Ideas of agency, light and dark, the uncanny, and names run throughout these next two chapters.
Ged is compelled to stay on Roke to complete his education in the previous chapters. Now, he is once again able to exercise his agency. Though he is scared to leave the safety of Roke, once he begins to travel, “his impatience turn[s] from fear to a kind of glad fierceness” (101). Ged reasons that “[a]t least he sought this danger of his own will; and the nearer he came to it the more sure he was that, for this time at least, for this hour perhaps before his death, he was free” (101). Though Ged is traveling toward the dragon of Pendor in this instance, he will later apply this same logic to the shadow at Ogion’s urging; as long as he chases the shadow, it cannot chase him.
These chapters also begin to portray the shadow in greater detail, and it quickly enters the realm of Freud’s uncanny, in the sense of something ordinary made strange and terrifying. All things cast a shadow, but when sentient, this shadow quickly becomes unnerving. As Ged describes it, “the thing was not flesh, not alive, not spirit, unnamed […] a terrible power outside the laws of the sunlit world” (99). Seen this way, Ged’s shadow becomes a terrifying entity and readers can feel the tension of Ged’s flight even clearer. It is also worth mentioning the shadow sometimes brings to mind Kristeva’s abjection as well; it is something so unsettling that it has been cast outside the realm of the common and becomes wholly other.
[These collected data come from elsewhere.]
(* ===== verification/Paging.v ===== *)
(** * Keyset pages

    Every listing of the platform is paged the same way: rows in a strict order, a cursor
    naming the last row returned, a bounded limit
    ([WHERE key > ? ORDER BY key LIMIT ?]).  This file defines a page once, over any strict
    order, and the walk a reader makes through the pages. *)
From S2P Require Import Prelude.

Open Scope string_scope.
Open Scope Z_scope.

Section pages.
Context {A C : Type} (lt : relation A) (beyond : C -> A -> bool) (cursor_of : A -> C).

(** The page after [cursor]: at most [limit] of the rows beyond it, in order. *)
Definition page (rows : list A) (cursor : C) (limit : nat) : list A :=
  take limit (List.filter (beyond cursor) rows).

(** Reading page after page, from each page's last row, until a page is empty. *)
Fixpoint walk (rows : list A) (limit : nat) (fuel : nat) (cursor : C) : list A :=
  match fuel with
  | O => []
  | S fuel =>
      match last (page rows cursor limit) with
      | None => []
      | Some x => (page rows cursor limit ++ walk rows limit fuel (cursor_of x))%list
      end
  end.

(** The order and the cursors agree on the rows that can occur. *)
Context (P : A -> Prop) (beyond_lt : forall x y, P x -> beyond (cursor_of x) y = true <-> lt x y).
Context (lt_irrefl : forall x, ~ lt x x) (lt_trans : forall x y z, lt x y -> lt y z -> lt x z).

Lemma filter_split (f : A -> bool) l1 l2 :
  Forall (fun x => f x = false) l1 -> Forall (fun x => f x = true) l2 -> List.filter f (l1 ++ l2) = l2.
Proof.
  intros H1 H2. induction H1 as [|x l1 Hx H1 IH]; cbn; [|by rewrite Hx].
  induction H2 as [|x l2 Hx H2 IH]; cbn; [done|]. rewrite Hx. by f_equal.
Qed.

Lemma beyond_last rows done x rest : Forall P rows -> StronglySorted lt rows -> rows = (done ++ [x] ++ rest)%list ->
  List.filter (beyond (cursor_of x)) rows = rest.
Proof.
  intros HP Hs ->. rewrite !Forall_app, Forall_singleton in HP. destruct HP as (_ & Px & _).
  rewrite app_assoc. apply filter_split.
  - apply Forall_app. split.
    + apply Forall_forall. intros y Hy. apply not_true_iff_false. rewrite beyond_lt by done. intros Hxy.
      apply StronglySorted_app_1_elem_of with (x1 := y) (x2 := x) in Hs; [|done|set_solver].
      apply (lt_irrefl x). by eapply lt_trans.
    + constructor; [|constructor]. apply not_true_iff_false. rewrite beyond_lt by done. apply lt_irrefl.
  - apply StronglySorted_app_1_r, StronglySorted_inv in Hs as [_ Hs]. eapply Forall_impl; [exact Hs|].
    intros y. by rewrite beyond_lt.
Qed.

Lemma walk_from rows limit done rest fuel cursor : Forall P rows -> StronglySorted lt rows -> (0 < limit)%nat ->
  rows = (done ++ rest)%list -> List.filter (beyond cursor) rows = rest -> (length rest < fuel)%nat ->
  walk rows limit fuel cursor = rest.
Proof.
  intros HP Hs Hl. revert done rest cursor. induction fuel as [|fuel IH]; intros done rest cursor Hrows Hf Hlen; [lia|].
  cbn [walk]. unfold page. rewrite Hf. destruct rest as [|y rest]; [by rewrite take_nil|].
  destruct limit as [|limit]; [lia|]. destruct (last (take (S limit) (y :: rest))) as [x|] eqn:El; [|by apply last_None in El].
  apply last_Some in El as [front Ef].
  assert (Hsplit : rows = ((done ++ front) ++ [x] ++ drop (S limit) (y :: rest))%list).
  { rewrite Hrows, <- (take_drop (S limit) (y :: rest)) at 1. by rewrite Ef, <- !app_assoc. }
  rewrite (IH (done ++ front ++ [x])%list (drop (S limit) (y :: rest)) (cursor_of x)).
  - apply take_drop.
  - rewrite Hsplit, <- !app_assoc. done.
  - exact (beyond_last _ _ _ _ HP Hs Hsplit).
  - rewrite length_drop. cbn [length] in *. lia.
Qed.

Lemma walk_all_on rows limit fuel start : Forall P rows -> StronglySorted lt rows -> (0 < limit)%nat ->
  Forall (fun x => beyond start x = true) rows -> (length rows < fuel)%nat -> walk rows limit fuel start = rows.
Proof.
  intros HP Hs Hl Hb Hf. apply (walk_from rows limit [] rows); try done. clear HP.
  induction Hb as [|x l Hx Hb IH]; [done|]. cbn. rewrite Hx. f_equal. apply IH; [by apply StronglySorted_inv in Hs as [? _]|cbn in Hf; lia].
Qed.
End pages.

(** ** Pages by a distinct string key, ascending *)
Definition string_lt (a b : string) : bool := bool_decide (String.le a b /\ a <> b).

Section keyed.
Context {A : Type} (key : A -> string).
Definition key_lt (x y : A) : Prop := string_lt (key x) (key y) = true.
Definition key_page (rows : list A) (after : string) (limit : Z) : list A :=
  page (fun cursor r => string_lt cursor (key r)) (sort_by key rows) after (Z.to_nat limit).
Definition key_walk (rows : list A) (limit : Z) (fuel : nat) : list A :=
  walk (fun cursor r => string_lt cursor (key r)) key (sort_by key rows) (Z.to_nat limit) fuel "".

Lemma string_lt_iff a b : string_lt a b = true <-> String.le a b /\ a <> b.
Proof. unfold string_lt. apply bool_decide_eq_true. Qed.
Lemma string_lt_trans a b c : string_lt a b = true -> string_lt b c = true -> string_lt a c = true.
Proof.
  rewrite !string_lt_iff. intros [H1 N1] [H2 N2]. split; [by transitivity b|]. intros ->. apply N1. by apply (anti_symm String.le).
Qed.

Lemma sort_by_strict rows : NoDup (key <$> rows) -> StronglySorted key_lt (sort_by key rows).
Proof.
  intros Hnd. rewrite <- (sort_by_perm key rows) in Hnd. pose proof (sort_by_sorted key rows) as Hs.
  induction Hs as [|x l Hs IH Hx]; [constructor|]. apply NoDup_cons in Hnd as [Hn Hnd]. constructor; [by apply IH|].
  rewrite Forall_forall in Hx |- *. intros y Hy. apply string_lt_iff. split; [by apply Hx|].
  intros E. apply Hn. rewrite E. by apply list_elem_of_fmap_2.
Qed.

Lemma empty_lt k : k <> "" -> string_lt "" k = true.
Proof. intros H. apply string_lt_iff. split; [by destruct k|congruence]. Qed.

(** A reader that follows the cursors sees every row once, in order, and stops. *)
Lemma key_walk_all rows limit fuel : NoDup (key <$> rows) -> Forall (fun r => key r <> "") rows ->
  1 <= limit -> (length rows < fuel)%nat -> key_walk rows limit fuel = sort_by key rows.
Proof.
  intros Hnd Hne Hl Hf. unfold key_walk. apply (walk_all_on key_lt _ _ (fun _ => True)).
  - intros x y. done.
  - intros x H%string_lt_iff. by destruct H.
  - intros x y z. apply string_lt_trans.
  - by apply Forall_true.
  - by apply sort_by_strict.
  - lia.
  - apply Forall_forall. intros x Hx%elem_of_sort_by. apply empty_lt. by eapply Forall_forall in Hne.
  - by rewrite sort_by_length.
Qed.

Lemma key_page_spec rows after limit : 
  (length (key_page rows after limit) <= Z.to_nat limit)%nat /\
  Forall (fun r => r ∈ rows /\ string_lt after (key r) = true) (key_page rows after limit).
Proof.
  unfold key_page, page. split; [rewrite length_take; lia|]. apply Forall_forall. intros r Hr.
  apply list_elem_of_In in Hr.
  assert (Hin : In r (List.filter (fun r => string_lt after (key r)) (sort_by key rows))).
  { rewrite <- (take_drop (Z.to_nat limit) (List.filter _ _)). apply in_or_app. by left. }
  apply filter_In in Hin as [H1 H2]. split; [|done]. by apply (elem_of_sort_by key), list_elem_of_In.
Qed.
End keyed.
Definition decodeOperationalCounts (text : string) : res OperationalSummary :=
  values ← decode_counts 31 text;
  let r := fun i => nth (11 + i) values 0 in
  let buckets := firstn 11 values in
  n ← map_err (fun _ => [ErrStoreCorrupt]) (sumNoOverflow buckets);
  Ok {| Buckets := buckets;
        Durations := {| D_Count := n; D_Unobserved := r 0%nat; D_Sum := r 1%nat; D_Min := r 2%nat;
                        D_Max := r 3%nat |};
        SpanStatus_ := {| S_Unavailable := r 4%nat; S_Unset := r 5%nat; S_OK := r 6%nat; S_Error := r 7%nat |};
        HTTPStatus := {| H_Informational := r 8%nat; H_Success := r 9%nat; H_Redirection := r 10%nat;
                         H_ClientError := r 11%nat; H_ServerError := r 12%nat; H_Unavailable := r 13%nat |};
        HTTP429 := r 14%nat;
        Tokens := {| T_Input := r 15%nat; T_Output := r 16%nat; T_Unsplit := r 17%nat;
                     T_Observed := r 18%nat; T_Unobserved := r 19%nat |} |}.

(** ** Comparison *)
Definition OperationalUnavailability := string.
Definition ReferenceUnavailable : OperationalUnavailability := "reference_unavailable".
Definition CandidateUnavailable : OperationalUnavailability := "candidate_unavailable".
Definition BothUnavailable : OperationalUnavailability := "both_unavailable".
The importance of names also reappears in these chapters. Ged wins against the dragon of Pendor through calling it by its name, Yevaud; he forces Yevaud to swear by his name that neither he nor his brood will fly east toward the settlements of humans. Later, once Ged has arrived in Osskil and encounters the shadow directly for the first time since he initially freed it, the shadow exerts a similar power over Ged by calling him by name. This parallel also speaks to the idea of balance that is hinted at throughout the novel as well.
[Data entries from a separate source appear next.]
(** In an acyclic subgraph every added identity is reached from one that is counted. *)
Lemma covered_by_root p added id : (forall n, ~ tc (edge (addedChildren p added)) n n) ->
  id ∈ added ->
  exists root, root ∈ added /\ foldEligible p root (list_to_set added) = false /\
    rtc (edge (addedChildren p added)) root id.
Proof.
  intros Hac. pose proof (parents_end (addedChildren p added) added id Hac) as Hsn.
  induction Hsn as [id _ IH]. intros Hid.
  destruct (foldEligible p id (list_to_set added)) eqn:E; [|exists id; split; [done|]; by split].
  apply foldEligible_spec in E as (_ & [q Hq] & Hall). specialize (Hall q Hq).
  assert (He : edge (addedChildren p added) q id) by (apply addedChildren_edge; by split).
  destruct (IH q (conj Hall He) Hall) as (root & H1 & H2 & H3). exists root. split; [done|]. split; [done|].
  by eapply rtc_r.
Qed.

Lemma reachable_added p added root id : root ∈ added -> rtc (edge (addedChildren p added)) root id -> id ∈ added.
Proof.
  intros Hr H. refine (rtc_ind_r (fun x => x ∈ added) root Hr _ id H).
  intros y z _ He _. by apply addedChildren_edge in He as [? _].
Qed.

Lemma beneath_unique obs o q q' : ~ ambiguous obs ->
  beneath (span_identity obs) o q -> beneath (span_identity obs) o q' -> q = q'.
Proof.
  intros Hna (_ & _ & _ & H) (_ & _ & _ & H'). destruct (decide (q = q')); [done|].
  destruct Hna. by exists (O_TraceID o, O_ParentSpanID o), q, q'.
Qed.

(** Every retained occurrence of [id] lies beneath an added identity, and there is one. *)
Definition explained (obs : list Observation) (added : list string) (id : string) : Prop :=
  (exists o, o ∈ obs /\ O_FingerprintID o = id) /\
  forall o, o ∈ obs -> O_FingerprintID o = id -> exists q, q ∈ added /\ beneath (span_identity obs) o q.

(** Whether an occurrence has a parent is decidable: it is read off the list. *)
Lemma span_beneath_dec obs o : (exists q, beneath (span_identity obs) o q) \/ (forall q, ~ beneath (span_identity obs) o q).
Proof.
  unfold beneath.
  destruct (decide (O_ParentSpanID o = "")) as [E|E]; [right; tauto|].
  destruct (decide (O_TraceID o = "")) as [E2|E2]; [right; tauto|].
  destruct (decide (Exists (fun f => f <> O_FingerprintID o) 
    (O_FingerprintID <$> List.filter (fun o' => (O_TraceID o' =s O_TraceID o)%go && (O_SpanID o' =s O_ParentSpanID o)%go
       && (O_FingerprintID o' <>s "")%go) obs))) as [He|He].
  - left. apply Exists_exists in He as (f & Hf & Hne). apply list_elem_of_fmap in Hf as (o' & -> & Ho').
    apply list_elem_of_In, filter_In in Ho' as [Ho' Hc]. rewrite !andb_true_iff, negb_true_iff, !String.eqb_eq, String.eqb_neq in Hc.
    destruct Hc as [[Et Es] Ef]. exists (O_FingerprintID o'). split; [done|]. split; [done|]. split; [done|].
    exists o'. split; [by apply list_elem_of_In|]. by rewrite <- Et, <- Es in *.
  - right. intros q (_ & _ & Hq & o' & Ho' & (Ht & Hs & Hf & Href & Hfp)). apply He, Exists_exists.
    exists q. split; [|done]. apply list_elem_of_fmap. exists o'. split; [done|].
    apply list_elem_of_In, filter_In. split; [by apply list_elem_of_In|]. injection Href as -> ->.
    rewrite !String.eqb_refl. cbn. by apply negb_true_iff, String.eqb_neq.
Qed.

Lemma foldEligible_explained obs added id : ~ ambiguous obs -> id <> "" ->
  foldEligible (buildBehaviorParentage obs) id (list_to_set added) = true <-> explained obs added id.
Proof.
  intros Hna Hid. destruct (parentage_spec obs) as (_ & Hspec & _). destruct (Hspec Hna id) as [Hpar Hind].
  rewrite foldEligible_spec. unfold explained. split.
  - intros (Hni & [q0 Hq0] & Hall). apply Hpar in Hq0 as (_ & o0 & Ho0 & E0 & _). split; [by exists o0|].
    intros o Ho E. 
    destruct (span_beneath_dec obs o) as [[q Hq]|Hno].
    + exists q. split; [|done]. apply Hall, Hpar. split; [done|]. by exists o.
    + destruct Hni. apply Hind. split; [done|]. exists o. split; [done|]. by split.
  - intros ([o0 [Ho0 E0]] & Hall). split; [|split].
    + intros (_ & o & Ho & E & Hno)%Hind. destruct (Hall o Ho E) as (q & _ & Hq). by apply (Hno q).
    + destruct (Hall o0 Ho0 E0) as (q & _ & Hq). exists q. apply Hpar. split; [done|]. by exists o0.
    + intros q (_ & o & Ho & E & Hq)%Hpar. destruct (Hall o Ho E) as (q' & Hq' & Hb).
      by rewrite (beneath_unique obs o q q').
Qed.

(** Counted changes cover the added identities and never outnumber them. *)
Lemma fold_bounds added p state : NoDup added ->
  let changes := (foldAddedChanges added p state).1 in
  NoDup (RootFingerprintID <$> changes) /\
  (forall c, c ∈ changes -> forall id, id ∈ ContributingFingerprintIDs c -> id ∈ added) /\
  (forall c, c ∈ changes -> RootFingerprintID c ∈ ContributingFingerprintIDs c) /\
  (forall id, id ∈ added -> exists c, c ∈ changes /\ id ∈ ContributingFingerprintIDs c) /\
  (length changes <= length added)%nat.
Proof.
  intros Hnd. pose proof (foldAddedChanges_cases added p state) as H. cbn zeta in H |- *.
  destruct H as [(_ & _ & _ & Hc & Hroots & Hch)|[_ ->]].
  - pose proof (proj1 (hasCycle_added p added Hnd) Hc) as Hac.
    split; [rewrite Hroots; by apply NoDup_ListNoDup, List.NoDup_filter, NoDup_ListNoDup|].
    split; [|split; [|split]].
    + intros c (Hr & ->)%Hch id Hid. apply reachableFrom_spec in Hid. by eapply reachable_added.
    + intros c (Hr & ->)%Hch. apply reachableFrom_spec, rtc_refl.
    + intros id Hid. destruct (covered_by_root p added id Hac Hid) as (root & Hr & He & Hrtc).
      assert (Hin : root ∈ RootFingerprintID <$> (foldAddedChanges added p state).1).
      { rewrite Hroots. apply list_elem_of_In, filter_In. rewrite He. split; [by apply list_elem_of_In|done]. }
      apply list_elem_of_fmap in Hin as (c & -> & Hcin). exists c. split; [done|].
      destruct (Hch c Hcin) as [_ ->]. by apply reachableFrom_spec.
    + rewrite <- (length_fmap RootFingerprintID), Hroots. apply filter_length_le.
  - destruct (unfoldedChanges_spec added) as [Hroots Hcon].
    assert (Hin : forall c, c ∈ unfoldedChanges added -> RootFingerprintID c ∈ added).
    { intros c Hc. rewrite <- Hroots. by apply list_elem_of_fmap_2. }
    split; [by rewrite Hroots|]. split; [|split; [|split]].
    + intros c Hc id. rewrite (Hcon c Hc). intros ->%list_elem_of_singleton. by apply Hin.
    + intros c Hc. rewrite (Hcon c Hc). by apply list_elem_of_singleton.
    + intros id Hid. rewrite <- Hroots in Hid. apply list_elem_of_fmap in Hid as (c & -> & Hc). exists c.
      split; [done|]. rewrite (Hcon c Hc). by apply list_elem_of_singleton.
    + by rewrite <- (length_fmap RootFingerprintID), Hroots.
Qed.

(** The arithmetic check of a correlated comparison never fires. *)
Lemma fold_arithmetic added p state : NoDup added ->
  validateChangeCountArithmetic (Z.of_nat (length added))
    (Z.of_nat (length (foldAddedChanges added p state).1)) = Ok tt.
Proof.
  intros Hnd. destruct (fold_bounds added p state Hnd) as (_ & _ & _ & Hcov & Hle). cbn zeta in Hcov, Hle.
  set (changes := (foldAddedChanges added p state).1) in *. unfold validateChangeCountArithmetic.
  destruct (Z.ltb_spec (Z.of_nat (length changes)) 0); [lia|].
  destruct (Z.ltb_spec (Z.of_nat (length added)) (Z.of_nat (length changes))); [lia|]. cbn [fail_if mbind res_bind].
  destruct (Z.ltb_spec 0 (Z.of_nat (length added))); [|done].
  destruct (Z.eqb_spec (Z.of_nat (length changes)) 0) as [E|E]; [exfalso|done].
  destruct added as [|id added]; [done|]. destruct (Hcov id) as (c & Hc & _); [by apply elem_of_cons; left|].
  destruct changes; [by apply elem_of_nil in Hc|done].
Qed.

(** ** Properties *)

(** C20: the counting rule. Over the distinct, named added identities of a comparison, a
    fold that reports complete correlation counts exactly the added identities that are
    not explained - an identity is explained when it has retained occurrences and every
    one of them lies, by its recorded parent span in its own trace, beneath another added
    identity; no span was then ambiguous. In every case the count never exceeds the added
    identities, every added identity contributes to a counted change, every contributor
    is added; and whenever the correlation is not complete each added identity is its own
    change. *)
Theorem counting_rule obs added state :
  NoDup added -> "" ∉ added ->
  let '(changes, state') := foldAddedChanges added (buildBehaviorParentage obs) state in
  (state' = CorrelationComplete ->
     ~ ambiguous obs /\
     forall id, id ∈ RootFingerprintID <$> changes <-> id ∈ added /\ ~ explained obs added id) /\
  (state' <> CorrelationComplete -> changes = unfoldedChanges added) /\
  (length changes <= length added)%nat /\
  (forall id, id ∈ added <-> exists c, c ∈ changes /\ id ∈ ContributingFingerprintIDs c).
Proof.
  intros Hnd Hne. set (p := buildBehaviorParentage obs).
  pose proof (foldAddedChanges_cases added p state) as Hcases. cbn zeta in Hcases.
  pose proof (fold_bounds added p state Hnd) as Hb. cbn zeta in Hb.
  destruct (foldAddedChanges added p state) as [changes state']. cbn [fst snd] in *.
  destruct Hb as (_ & H1 & _ & H2 & H3). split; [|split; [|split; [done|]]].
  - intros ->. destruct Hcases as [(_ & _ & Hd & _ & Hroots & _)|[? _]]; [|done].
    destruct (parentage_spec obs) as (Hdeg & _).
    assert (Hna : ~ ambiguous obs) by (rewrite <- Hdeg; fold p; by rewrite Hd).
    split; [done|]. intros id. rewrite Hroots, list_elem_of_In, filter_In, <- list_elem_of_In.
    split; intros [Hid Hf]; (split; [done|]); assert (id <> "") by (by intros ->).
    + rewrite <- foldEligible_explained by done. fold p. destruct (foldEligible _ _ _); done.
    + rewrite <- foldEligible_explained in Hf by done. fold p in Hf. destruct (foldEligible _ _ _); done.
  - intros Hs. by destruct Hcases as [(-> & _)|[_ ->]].
  - intros id. split; [apply H2|]. intros (c & Hc & Hid). by eapply H1.
Qed.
Light and dark also continue to play a large role in these chapters. Ged escapes the shadow by stepping into the realm of the living and casting a blinding light to bring him back from the darkness in the land of the dead. After this moment, there are constant glimpses of darkness, some of it obscuring the truth of the situation. The man Ged speaks to who tells him to go to The Court of Terrenon has his face completely cast in shadow where it looks like he has no face at all. Once Skiorh is possessed by the shadow, his face also disappears into the darkness of his cloak on the way to the Court. The light beckons to Ged and guides him to safety, though eventually it is revealed that this light was a false light. The shadow knows light is its opposite, so it uses the light to lure Ged into its trap.